Una testimonianza inedita riaccende il dibattito sul futuro dell’industria automobilistica italiana e svela retroscena sorprendenti sugli ultimi giorni del manager.
C’è qualcosa di profondamente malinconico nel modo in cui si sta consumando il distacco tra Torino e la sua storica industria automobilistica. Un distacco che, stando alle recenti rivelazioni, avrebbe potuto avere un destino diverso.
Come un vecchio film in bianco e nero, le parole di Bianca Carretto a PiazzaPulita riavvolgono il nastro fino agli ultimi giorni di Sergio Marchionne, svelando scenari finora rimasti nell’ombra. E un destino che poteva essere assai più roseo per le fabbriche del gruppo torinese.
La voce della storica giornalista del Corriere della Sera trema ancora quando racconta di quel pomeriggio sotto i pini del Pincio. Era l’ultima apparizione pubblica di Marchionne, per la consegna di una Jeep ai carabinieri. Nessuno sapeva che sarebbe stata l’ultima volta.
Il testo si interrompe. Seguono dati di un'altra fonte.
(* ===== verification/FilesystemInv.v ===== *)
(** * Runs of the file system's handlers

    What the actions and the refreshes do to a world whose database is well
    formed and has no faults to come, and that every handler keeps the table
    well formed, whatever fails. *)
From stdpp Require Import sorting.
From S2P Require Import Prelude GoStrings GoErrors GoMonads GoPath GoSort BaiduClient MetaStore MetaStoreInv MetaStoreSpec NegativeCache Filesystem.

Create HintDb fs.

Section runs.
Context {S : Type} `{!Drive S} `{!NameOrder Entry en_Name} `{!NameOrder DirEntry de_Name}.
Context (f : Filesystem).
Implicit Types (w : World S) (path name : string) (e n : Entry).

(** Only the clock of [w'] differs, and it did not go back. *)
Definition clocked w : Prop := Forall (λ t, 0 ≤ t) (w_ticks w).
Definition later w w' : Prop :=
  (w_db w', w_remote w', w_negative w', w_token w') = (w_db w, w_remote w, w_negative w, w_token w) ∧
  (clocked w → clocked w' ∧ w_now w ≤ w_now w').
Lemma later_refl w : later w w.
Proof. split; [done|]. intros. split; [done|lia]. Qed.
Lemma later_trans w1 w2 w3 : later w1 w2 → later w2 w3 → later w1 w3.
Proof.
  intros [E1 H1] [E2 H2]. split; [congruence|]. intros Hc. destruct (H1 Hc) as [Hc1 ?].
  destruct (H2 Hc1). split; [done|lia].
Qed.
Lemma Now_run w : ∃ w', Now w = (w_now w, w') ∧ later w w'.
Proof.
  eexists. split; [reflexivity|]. split; [done|]. intros Hc. unfold clocked in *. cbn.
  destruct (w_ticks w) as [|t ts]; cbn; [split; [done|lia]|].
  inversion Hc; subst. split; [done|lia].
Qed.

(** The database is well formed and its coming statements succeed. *)
Definition healthy w : Prop := db_wf (w_db w) ∧ db_faults (w_db w) = [].
Abbreviation wtable w := (table (w_db w)).

Lemma store_run {A} (m : sqlM A) Q w :
  triple m Q → succeeds m → healthy w →
  ∃ a db', call_store m w = (Ok a, w <| w_db := db' |>) ∧ db_wf db' ∧ db_faults db' = [] ∧
    Q a (wtable w) (table db').
Proof.
  intros Hm Hs [Hwf Hf]. destruct (Hs _ Hf) as (a & db' & Hrun & Hf').
  destruct (Hm _ _ _ Hwf Hrun) as [Hwf' HQ]. exists a, db'. unfold call_store. rewrite Hrun.
  split_and!; [done|done|done|by apply HQ].
Qed.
Lei sì. Lo capì guardandolo barcollare, mentre gli portava dell’acqua e lo sosteneva, temendo potesse cadere da un momento all’altro.
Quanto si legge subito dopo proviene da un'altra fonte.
(* ===== verification/FilesystemDemo.v ===== *)
(** * A small drive and a mount of it, for the examples of the file system *)
From stdpp Require Import sorting.
From S2P Require Import Prelude GoStrings GoErrors GoMonads GoPath GoSort BaiduClient MetaStore MetaStoreInv MetaStoreSpec NegativeCache Filesystem FilesystemInv.

Definition demoRemote (fsid name path : string) (size : Z) (dir : bool) : RemoteEntry :=
  mkRemoteEntry fsid name path size dir 100 100 "".
Definition demoTree (path : string) : list RemoteEntry :=
  if decide (path = "/Videos") then
    [demoRemote "2" "film.mkv" "/Videos/film.mkv" 6 false; demoRemote "1" "Series" "/Videos/Series" 0 true]
  else if decide (path = "/Videos/Series") then [demoRemote "3" "e1.mkv" "/Videos/Series/e1.mkv" 9 false]
  else [].
#[export] Instance demoDrive : Drive unit :=
  {| drive_List := λ path s, (Ok (demoTree path), s); drive_Delete := λ _ s, (None, s) |}.
#[export] Instance entryOrder : NameOrder Entry en_Name := merge_order en_Name.
#[export] Instance direntOrder : NameOrder DirEntry de_Name := merge_order de_Name.

Definition demoMount : Filesystem :=
  {| ttl := minute; primaryGID := 0; gids := ∅; rootPath := "/Videos"; hasRemote := true;
     enableDelete := true; traceReads := false |}.
Definition demoWorld : World unit := mkWorld newDB tt None false (1000 * 10 ^ 9) [].
Definition seriesRow : Entry := mkEntry 0 "1" "0" "/Videos/Series" "Series" 0 true 100 "" 1000 0 false.
(** The world once the root has been refreshed. *)
Definition mountedWorld : World unit := (refreshRoot demoMount demoWorld).2.

Lemma demoWorld_healthy : healthy demoWorld.
Proof. split; [|done]. split; cbn; [apply NoDup_nil_2|constructor|constructor|lia]. Qed.
Lemma demoWorld_clocked : clocked demoWorld.
Proof. constructor. Qed.
Lemma mountedWorld_healthy : healthy mountedWorld.
Proof.
  assert (table_and_token false mountedWorld) as [Hw _].
  { apply (keeps_refreshRoot demoMount). split; [apply demoWorld_healthy|done]. }
  split; [done|]. vm_compute. reflexivity.
Qed.
Lemma demoTree_cases path r :
  r ∈ demoTree path →
  r ∈ [demoRemote "2" "film.mkv" "/Videos/film.mkv" 6 false; demoRemote "1" "Series" "/Videos/Series" 0 true;
       demoRemote "3" "e1.mkv" "/Videos/Series/e1.mkv" 9 false].
Proof. unfold demoTree. repeat case_decide; rewrite ?elem_of_cons; tauto. Qed.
Fu in quei momenti che Marchionne le confidò il suo ultimo progetto. Marzo 2019: aveva quella data impressa nella mente. Non era solo la scadenza del suo mandato, era il momento in cui avrebbe dovuto giocare la sua ultima carta. Voleva sedersi al tavolo con Elkann per riprendersi pezzi storici del gruppo: Ferrari, Alfa Romeo, la stessa Fiat. Non per i soldi, di quelli non aveva bisogno. Ma perché aveva capito che la sua creatura stava scivolando via.
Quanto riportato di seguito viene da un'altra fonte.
(* ===== verification/FilesystemProps.v ===== *)
(** * What the mounted file system promises

    Listings show what the drive holds and are served from the store while
    they are fresh; lookups, deletions and refreshes do what their errors say. *)
From stdpp Require Import sorting.
From S2P Require Import Prelude GoStrings GoErrors GoMonads GoPath GoSort BaiduClient MetaStore MetaStoreInv MetaStoreSpec MetaStoreProps NegativeCache Filesystem FilesystemInv FilesystemDemo.

Section props.
Context {S : Type} `{!Drive S} `{!NameOrder Entry en_Name} `{!NameOrder DirEntry de_Name}.
Context (f : Filesystem).
Implicit Types (w : World S) (path name : string) (e n : Entry).

(** ** Sequences of handler calls *)
Inductive handler :=
| HReaddir | HNodeReaddir (n : Entry) | HLookup (name : string) (out : Attr)
| HNodeLookup (n : Entry) (name : string) (out : Attr) | HGetattr (out : Attr)
| HNodeGetattr (n : Entry) (out : Attr) | HDelete (parent name : string) (wantDir : bool)
| HOnAdd (fuel : nat) | HRefreshAll (fuel : nat) | HRefreshRootOnly.
Definition run_handler (h : handler) : stateM (World S) unit :=
  match h with
  | HReaddir => _ ← Readdir f; mret tt
  | HNodeReaddir n => _ ← entryNode_Readdir f n; mret tt
  | HLookup name out => _ ← Lookup f name out; mret tt
  | HNodeLookup n name out => _ ← entryNode_Lookup f n name out; mret tt
  | HGetattr out => _ ← Getattr f out; mret tt
  | HNodeGetattr n out => _ ← entryNode_Getattr f n out; mret tt
  | HDelete parent name wantDir => _ ← deleteChild f parent name wantDir; mret tt
  | HOnAdd fuel => _ ← OnAdd f fuel; mret tt
  | HRefreshAll fuel => _ ← RefreshAll f fuel; mret tt
  | HRefreshRootOnly => _ ← RefreshRootOnly f; mret tt
  end.
Fixpoint run_handlers (hs : list handler) : stateM (World S) unit :=
  match hs with
  | [] => mret tt
  | h :: hs => _ ← run_handler h; run_handlers hs
  end.

Abbreviation good := (table_and_token false).
Definition fine {A} (m : stateM (World S) A) : Prop := ∀ w, good w → good (m w).2.
Lemma fine_keeps {A} (m : stateM (World S) A) : keeps m → fine m.
Proof. intros H w. apply H. Qed.
Lemma fine_bind {A B} (m : stateM (World S) A) (g : A → stateM (World S) B) :
  fine m → (∀ a, fine (g a)) → fine (m ≫= g).
Proof.
  intros Hm Hg w Hw. unfold mbind, stateM_bind. specialize (Hm w Hw). destruct (m w) as [a w1]. by apply Hg.
Qed.
Lemma with_token_run {A} (d : A) (m : stateM (World S) A) w :
  with_token d m w = if w_token w then (d, w <| w_token := true |>)
                     else ((m (w <| w_token := true |>)).1, (m (w <| w_token := true |>)).2 <| w_token := false |>).
Proof.
  unfold with_token, mbind, stateM_bind, tryRefreshToken. destruct (w_token w); [done|].
  change (negb (negb false)) with false. cbv iota beta. by destruct (m (w <| w_token := true |>)) as [a w1].
Qed.
Lemma fine_token {A} (d : A) (m : stateM (World S) A) : keeps m → fine (with_token d m).
Proof.
  intros Hm w [Hw Hb]. rewrite with_token_run, Hb. split; [|done].
  exact (proj1 (Hm true (w <| w_token := true |>) (conj Hw eq_refl))).
Qed.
La scelta del successore fu il primo campanello d’allarme. Alfredo Altavilla sembrava l’erede naturale, dopo dieci anni come braccio destro di Marchionne. La sua esclusione fu come un terremoto silenzioso. “A quel punto ho capito che la Fiat moriva“, confessa la Carretto. Altavilla avrebbe portato avanti la visione di Marchionne: niente chiusure di stabilimenti, niente licenziamenti, ma soprattutto un’attenzione particolare all’industria italiana dell’auto.
Persino chi con Marchionne aveva ingaggiato durissime battaglie oggi ne riconosce la visione. Michele De Palma, capo della FIOM, ricorda gli scontri per Termini Imerese e i licenziamenti. Ma ammette una differenza sostanziale: Marchionne aveva un piano industriale chiaro. Come un architetto che prima di costruire ha in mente l’intero edificio. Oggi quella visione sembra svanita nel nulla.
Le parole della Carretto risuonano come un’eco inquietante: “Marchionne non avrebbe mai chiuso uno stabilimento, non avrebbe mai licenziato degli operai, non avrebbe mai lasciato Torino“. La sua Fiat – perché lei continua testardamente a chiamarla così – aveva l’Italia nel cuore. Era più di un’azienda, era un progetto di industria nazionale.
Ora quelle parole galleggiano nell’aria come foglie d’autunno, mentre il vento del cambiamento soffia sempre più forte su Torino. La città guarda al suo futuro con occhi diversi, cercando di immaginare come sarà il domani senza quella che è stata per decenni la sua spina dorsale. E intanto, da qualche parte, il sogno di Marchionne resta sospeso, come una promessa non mantenuta.